Building a hybrid spin mutex in C++

Knock knock. “Race condition.” “Who’s there?”

Doing laundry in the dorms at UCLA was a lesson in both gambling and cold war tactics. The stage is set with a hundred undergrads, two washing machines, and two dryers. First you signed up for a time slot. When the time came, you noticed both washers were already full of someone else’s day-old clothes. With a grumble, you shuffle them from the machine to a dryer, and start your wash. Then you go to lunch hoping your clothes are still there when you get back. Upon your return, the clothes are there, but are now a dripping mass on top of one of the dryers and all four machines are running. You check on the room every half hour until a dryer pops free. Three hours and seven trips later, your laundry is clean, complete with a foreign yellow sock you somehow acquired along the way.
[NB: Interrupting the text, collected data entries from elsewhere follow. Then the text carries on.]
(** ** A node for the witnesses

    Namespace 0 is the host's, namespace 1 the router's, where [SetupUnderlay]
    has made the loopback.  Each has a device 1, as on Linux. *)
Definition sample_dev (ns i : Z) (n : string) (k : LinkKind) (addrs : list string) : Dev :=
  mkDev ns (mkLink (mkAttrs i n 0) k) true addrs None false false.
Definition sample_host : list (positive * Dev) :=
  [(20%positive, sample_dev 0 1 "lo" (OtherLink "device") ["127.0.0.1/8"; "::1/128"]);
   (21%positive, sample_dev 1 1 "lo" (OtherLink "device") ["127.0.0.1/8"; "::1/128"]);
   (1%positive, sample_dev 0 2 "eth0" (OtherLink "device") ["10.0.0.1/24"]);
   (2%positive, sample_dev 0 3 "toswitch" (OtherLink "device") ["192.168.11.3/24"])].
Definition sample_state (l : list (positive * Dev)) : NetState :=
  mkState (mkThread 0 ∅ 0 ∅) {["router" := 1]} (list_to_map (sample_host ++ l)) [].
Definition ready_state : NetState :=
  sample_state [(3%positive, sample_dev 1 4 "lound" Dummy ["100.65.0.0/32"])].
Definition sample_params : VNIParams.t :=
  VNIParams.mk "red" "router" "100.65.0.0/32" "192.169.10.1/24" "192.169.10.0/24"
    100 4789.

(** Facts about every device of a concrete state, by computation. *)
Lemma each_dev (P : positive → Dev → Prop) (m : gmap positive Dev)
    `{!∀ id d, Decision (P id d)} :
  bool_decide (map_Forall P m) = true → ∀ id d, m !! id = Some d → P id d.
Proof. intros Hb%bool_decide_eq_true. exact Hb. Qed.

Lemma two_devs (P : positive → Dev → positive → Dev → Prop) (m : gmap positive Dev)
    `{!∀ i d j e, Decision (P i d j e)} :
  bool_decide (map_Forall (λ i d, map_Forall (P i d) m) m) = true →
  ∀ i d j e, m !! i = Some d → m !! j = Some e → P i d j e.
Proof. intros Hb%bool_decide_eq_true i d j e Hi. exact (Hb i d Hi j e). Qed.

Lemma sample_canonical a ip net :
  no_char " " a = true → ParseCIDR a = Ok (ip, net) →
  IPNet_String (mkIPNet ip (IPNet_Mask net)) = a → canonical_addr NetState a.
Proof. apply canonical_of_net. Qed.
Ltac solve_canonical := eapply sample_canonical; [vm_compute; reflexivity..].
Little did I know how dorm laundry would prepare me for the world of asynchronous software development.

At the office, I am teaching a single-threaded dog some multithreaded tricks. This requires using mutexes† to block out critical sections and avoid shared resource stomping. There are two types of mutexes that I have been playing with, and they differ in how they behave while a thread waits to lock.

Blocking Mutexes

A blocking mutex will halt the thread until it acquisition. It is useful because it consumes negligible computer resources while blocked. This leaves the CPU free to perform other tasks, including whatever other task currently owns the mutex. All this goodness is not cheap, however: it takes a decent amount of time to block thread. If your critical section is brief, you could be spending a disproportionate amount of time protecting it instead of running it.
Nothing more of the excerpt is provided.